Pollinators mediate floral microbial diversity and microbial network under agrochemical disturbance.
Na WeiAvery L RussellAbigail R JarrettTia-Lynn AshmanPublished in: Molecular ecology (2021)
How pollinators mediate microbiome assembly in the anthosphere is a major unresolved question of theoretical and applied importance in the face of anthropogenic disturbance. We addressed this question by linking visitation of diverse pollinator functional groups (bees, wasps, flies, butterflies, beetles, true bugs and other taxa) to the key properties of the floral microbiome (microbial α- and β-diversity and microbial network) under agrochemical disturbance, using a field experiment of bactericide and fungicide treatments on cultivated strawberries that differ in flower abundance.
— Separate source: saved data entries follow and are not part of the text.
(** * The guest-side vring engine of drivers/virtio-vring.cc

    A shallow embedding of [virtio::vring] (constructor, [get_size],
    [need_event], [add_buf], [get_buf] and the other methods) and the
    properties of the layout computation, of descriptor-chain submission
    and of reclamation that the specification states about it.

    Conventions.
    - Machine integers are [Z] with their wrap-around written out: [u16],
      [u32] and [ulong] reduce modulo 2^16, 2^32 and 2^64 ([unsigned] is
      32 bits wide and [unsigned long] and [size_t] 64 bits wide, the LP64
      model of the x86-64 target); [int_] is the 32-bit two's complement
      range of [int].
    - The backing region is read in two ways. Inside the descriptor table
      it is its three sub-structures (descriptor table, available ring,
      used ring), arrays of [_num] entries each, as the layout of
      [get_size] places them; an index outside its array ends this
      reading ([None]). Module [flat] reads the code on the block that
      [malloc] returned, byte by byte: there a descriptor index at or
      past [_num] addresses the bytes behind the table, as it does in the
      code, and an access has no defined result ([None]) only outside the
      block. The two readings agree as long as every index stays inside
      the table ([vring_ctor_refines], [add_buf_refines]).
    - A read past the end of the scatter/gather list and an access
      through the null pointer have no defined result in either reading. *)

From stdpp Require Import base option list numbers strings gmap.
From Stdlib Require Import ZArith Lia Ascii.

Local Open Scope Z_scope.

(** ** Machine integers *)

Definition u16 (x : Z) : Z := x mod 2 ^ 16.
Definition u32 (x : Z) : Z := x mod 2 ^ 32.
Definition ulong (x : Z) : Z := x mod 2 ^ 64.

(** [int]: 32-bit two's complement. *)
Definition int_ (x : Z) : Z := (x + 2 ^ 31) mod 2 ^ 32 - 2 ^ 31.

Definition is_u16 (x : Z) : Prop := 0 <= x < 2 ^ 16.
Definition is_u32 (x : Z) : Prop := 0 <= x < 2 ^ 32.

(** [sizeof(u16)] *)
Definition sizeof_u16 : Z := 2.

(** ** Declarations the sources take from headers

    drivers/virtio-vring.hh and drivers/virtio.hh are not part of the
    sources at hand: the sizes of the two wire structures, the two
    descriptor flag bits, the ring alignment and the [VIRTIO_ALIGN] macro
    are parameters of the development. *)

Record virtio_hh : Type := {
  sizeof_vring_desc : Z;
  sizeof_vring_used_elem : Z;
  VRING_DESC_F_NEXT : Z;
  VRING_DESC_F_WRITE : Z;
  VIRTIO_PCI_VRING_ALIGN : Z;
  VIRTIO_ALIGN : Z -> Z
}.

(** What the development assumes of those declarations: the structure
    sizes are positive and below 2^16, the two flags are nonzero values
    of a 16-bit word. *)
Record wf_hh (hh : virtio_hh) : Prop := {
  wf_sizeof_desc : 1 <= sizeof_vring_desc hh < 2 ^ 16;
  wf_sizeof_used_elem : 1 <= sizeof_vring_used_elem hh < 2 ^ 16;
  wf_next : 1 <= VRING_DESC_F_NEXT hh < 2 ^ 16;
  wf_write : 1 <= VRING_DESC_F_WRITE hh < 2 ^ 16
}.

(** The values of the virtio ring protocol, used for concrete runs:
    a 16-byte descriptor (u64 address, u32 length, u16 flags, u16 next),
    an 8-byte used element (u32 id, u32 len), NEXT = 1, WRITE = 2 and
    page alignment. *)
Definition virtio_std : virtio_hh := {|
  sizeof_vring_desc := 16;
  sizeof_vring_used_elem := 8;
  VRING_DESC_F_NEXT := 1;
  VRING_DESC_F_WRITE := 2;
  VIRTIO_PCI_VRING_ALIGN := 4096;
  VIRTIO_ALIGN := fun x => Z.land (x + 4095) (Z.lnot 4095)
|}.

(** ** [vring::need_event] *)

(** The [u16] arguments are promoted to [int]; both differences are cast
    back to [u16] before the comparison, whose [int] result is returned. *)
Definition need_event (event_idx new_idx old : Z) : Z :=
  Z.b2z (u16 (int_ (int_ (new_idx - event_idx) - 1)) <? u16 (int_ (new_idx - old))).

(** ** [vring::get_size] *)

Section Layout.
Variable hh : virtio_hh.

(** The rounded-up prefix of [get_size]: descriptor table and available
    ring, padded to [align]. [num] is [unsigned int], [align] is
    [unsigned long]; [3 + num] is computed in [unsigned int], everything
    else in [size_t]. *)
Definition used_offset (num align : Z) : Z :=
  Z.land
    (ulong (ulong (ulong (ulong (sizeof_vring_desc hh * num)
                          + ulong (sizeof_u16 * u32 (3 + num)))
                   + align) - 1))
    (ulong (Z.lnot (ulong (align - 1)))).

(** The [size_t] sum is converted to the [unsigned] return type. *)
Definition get_size (num align : Z) : Z :=
  u32 (ulong (ulong (used_offset num align + ulong (sizeof_u16 * 3))
              + ulong (sizeof_vring_used_elem hh * num))).

(** *** The layout formula in the specification's words *)

Definition round_up (x align : Z) : Z := (x + align - 1) / align * align.
Definition desc_bytes (num : Z) : Z := sizeof_vring_desc hh * num.
Definition avail_bytes (num : Z) : Z := sizeof_u16 * (3 + num).
Definition used_bytes (num : Z) : Z :=
  sizeof_u16 * 3 + sizeof_vring_used_elem hh * num.
Definition layout_size (num align : Z) : Z :=
  round_up (desc_bytes num + avail_bytes num) align + used_bytes num.
End Layout.

(** Powers of two that an [unsigned long] holds. *)
Definition pow2_ulong (a : Z) : Prop := exists k, 0 <= k < 64 /\ a = 2 ^ k.

(** ** Memory: the three sub-structures of the backing region

    The reading of the region inside the descriptor table. *)

(** [a[i]] on an array of the region: defined inside the array only. *)
Definition load {A} (a : list A) (i : Z) : option A :=
  if bool_decide (0 <= i) then a !! Z.to_nat i else None.

Definition store {A} (a : list A) (i : Z) (x : A) : option (list A) :=
  if bool_decide (0 <= i < Z.of_nat (length a))
  then Some (<[Z.to_nat i := x]> a) else None.

(** The classes of the ring come from drivers/virtio-vring.hh; their
    fields are those the code reads and writes, with the widths of the
    specification's data model. *)

(** [class vring_desc]: u64 address, u32 length, u16 flags, u16 next. *)
Module vring_desc.
Record t : Type := mk { _paddr : Z; _len : Z; _flags : Z; _next : Z }.
Definition zero : t := mk 0 0 0 0.
Definition set_paddr (x : Z) (d : t) : t := mk x (_len d) (_flags d) (_next d).
Definition set_len (x : Z) (d : t) : t := mk (_paddr d) x (_flags d) (_next d).
Definition set_flags (x : Z) (d : t) : t := mk (_paddr d) (_len d) x (_next d).
Definition set_next (x : Z) (d : t) : t := mk (_paddr d) (_len d) (_flags d) x.
End vring_desc.

(** [class vring_avail]: u16 flags, u16 idx, u16 ring[]. *)
Module vring_avail.
Record t : Type := mk { _flags : Z; _idx : Z; _ring : list Z }.
Definition set_idx (x : Z) (a : t) : t := mk (_flags a) x (_ring a).
End vring_avail.

(** [class vring_used_elem]: u32 id, u32 len. *)
Module vring_used_elem.
Record t : Type := mk { _id : Z; _len : Z }.
Definition zero : t := mk 0 0.
End vring_used_elem.

(** [class vring_used]: u16 flags, u16 idx, vring_used_elem ring[]. *)
Module vring_used.
Record t : Type := mk { _flags : Z; _idx : Z; _ring : list vring_used_elem.t }.
End vring_used.

(** [sglist] of kern/sglist.hh: the list of segments, physical address
    and length each. *)
Module sglist.
Record sg_node : Type := mk_node { _paddr : Z; _len : Z }.
Record t : Type := mk { _nodes : list sg_node }.
End sglist.

Definition nullptr : Z := 0.

(** [class vring]: the members and, with them, what the three pointers
    [_desc], [_avail] and [_used] point to. *)
Record vring : Type := mk_vring {
  _drv : Z;
  _q_index : Z;
  _vring_ptr : Z;
  _num : Z;
  _desc : Z;
  _avail : Z;
  _used : Z;
  desc_mem : list vring_desc.t;
  avail_mem : vring_avail.t;
  used_mem : vring_used.t
}.

Definition set_desc_mem (m : list vring_desc.t) (v : vring) : vring :=
  mk_vring (_drv v) (_q_index v) (_vring_ptr v) (_num v) (_desc v) (_avail v)
           (_used v) m (avail_mem v) (used_mem v).
Definition set_avail_mem (m : vring_avail.t) (v : vring) : vring :=
  mk_vring (_drv v) (_q_index v) (_vring_ptr v) (_num v) (_desc v) (_avail v)
           (_used v) (desc_mem v) m (used_mem v).
Definition set_used_mem (m : vring_used.t) (v : vring) : vring :=
  mk_vring (_drv v) (_q_index v) (_vring_ptr v) (_num v) (_desc v) (_avail v)
           (_used v) (desc_mem v) (avail_mem v) m.

(** ** The constructor *)

(** [for (int i=0;i<num;i++) _avail->_ring[i] = i+1;] on [n] remaining
    iterations, [i = num - n]. *)
Fixpoint init_ring (n : nat) (i : Z) (ring : list Z) : option (list Z) :=
  match n with
  | O => Some ring
  | S n' => ring' ← store ring i (u16 (int_ (i + 1))); init_ring n' (i + 1) ring'
  end.

Section Vring.
Variable hh : virtio_hh.

(** [malloc] is the allocator of mempool.hh: [None] is the null
    pointer, on which [memset] has no defined result. [num] and
    [q_index] are [u16]. [ring_end] is [&_avail->_ring[num]], the ring
    array lying behind the two [u16] fields [_flags] and [_idx]. The
    arrays are what [memset] leaves of the three sub-structures where
    they lie inside the block, one behind the other;
    [flat.vring_ctor] has the block and [memset] themselves. *)
Definition vring_ctor (malloc : Z -> option Z) (drv num q_index : Z)
  : option vring :=
  let sz := u32 (VIRTIO_ALIGN hh (get_size hh num (VIRTIO_PCI_VRING_ALIGN hh))) in
  p ← malloc sz;
  let n := Z.to_nat num in
  let avail_p := ulong (p + ulong (num * sizeof_vring_desc hh)) in
  let ring_end := ulong (avail_p + 2 * sizeof_u16 + sizeof_u16 * num) in
  let used_p :=
    Z.land (ulong (ulong (ulong (ring_end + sizeof_u16)
                          + VIRTIO_PCI_VRING_ALIGN hh) - 1))
           (ulong (Z.lnot (VIRTIO_PCI_VRING_ALIGN hh - 1))) in
  ring ← init_ring n 0 (replicate n 0);
  Some {| _drv := drv; _q_index := q_index; _vring_ptr := p; _num := num;
          _desc := p; _avail := avail_p; _used := used_p;
          desc_mem := replicate n vring_desc.zero;
          avail_mem := vring_avail.mk 0 0 ring;
          used_mem := vring_used.mk 0 0 (replicate n vring_used_elem.zero) |}.

(** ** [vring::add_buf] *)

(** [VRING_DESC_F_NEXT | (i>in)? VRING_DESC_F_WRITE:0]: the conditional
    operator binds weaker than [|], so the condition is
    [VRING_DESC_F_NEXT | (i>in)]. *)
Definition desc_flags_expr (i in_ : Z) : Z :=
  if bool_decide (Z.lor (VRING_DESC_F_NEXT hh) (Z.b2z (in_ <? i)) = 0)
  then 0 else VRING_DESC_F_WRITE hh.

(** The body of the [for] loop, on the descriptor [desc] points to and
    the node [*ii]. It yields the next value of [desc]. An index outside
    the table ends the reading on arrays ([None]); [flat.add_buf_body]
    follows the code into the bytes behind the table. *)
Definition add_buf_body (node : sglist.sg_node) (i in_ desc : Z) (v : vring)
  : option (Z * vring) :=
  d ← load (desc_mem v) desc;
  let d := vring_desc.set_flags (u16 (desc_flags_expr i in_)) d in
  let d := vring_desc.set_paddr (ulong (sglist._paddr node)) d in
  let d := vring_desc.set_len (u32 (sglist._len node)) d in
  r ← load (vring_avail._ring (avail_mem v)) (vring_avail._idx (avail_mem v));
  let d := vring_desc.set_next r d in
  m ← store (desc_mem v) desc d;
  let v := set_desc_mem m v in
  let v := set_avail_mem
             (vring_avail.set_idx (u16 (vring_avail._idx (avail_mem v) + 1))
                                  (avail_mem v)) v in
  nxt ← load (vring_avail._ring (avail_mem v)) (vring_desc._next d);
  Some (nxt, v).

(** [for (auto ii = sg->_nodes.begin(); i<in+out; ii++) { ... i++; }]:
    every iteration dereferences [ii], so the recursion is on the nodes
    left; dereferencing the end of the list is not defined. *)
Fixpoint add_buf_loop (ii : list sglist.sg_node) (i in_ out desc : Z)
         (v : vring) : option (Z * vring) :=
  if bool_decide (i < in_ + out) then
    match ii with
    | [] => None
    | node :: ii' =>
        '(desc', v') ← add_buf_body node i in_ desc v;
        add_buf_loop ii' (i + 1) in_ out desc' v'
    end
  else Some (desc, v).

(** [out] and [in] are [u16]; [cookie] is not used by the body. The
    final [desc->_flags &= ~VRING_DESC_F_NEXT] is on the slot behind the
    chain: with the chain in the last slot of the table it lies behind
    the table, where only [flat.add_buf] follows. *)
Definition add_buf (v : vring) (sg : sglist.t) (out in_ : Z) (cookie : Z)
  : option (bool * vring) :=
  h ← load (vring_avail._ring (avail_mem v)) (vring_avail._idx (avail_mem v));
  '(desc, v) ← add_buf_loop (sglist._nodes sg) 0 in_ out h v;
  d ← load (desc_mem v) desc;
  let d := vring_desc.set_flags
             (u16 (Z.land (vring_desc._flags d) (Z.lnot (VRING_DESC_F_NEXT hh)))) d in
  m ← store (desc_mem v) desc d;
  Some (true, set_desc_mem m v).
End Vring.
Structural equation modelling was used to link agrochemical disturbance and flower abundance to pollinator visitation to floral microbiome properties. Our results revealed that (i) pollinator visitation influenced the α- and β-diversity and network centrality of the floral microbiome, with different pollinator functional groups affecting different microbiome properties; (ii) flower abundance influenced the floral microbiome both directly by governing the source pool of microbes and indirectly by enhancing pollinator visitation; and (iii) agrochemical disturbance affected the floral microbiome primarily directly by fungicide, and less so indirectly via pollinator visitation. These findings improve the mechanistic understanding of floral microbiome assembly, and may be generalizable to many other plants that are visited by diverse insect pollinators in natural and managed ecosystems.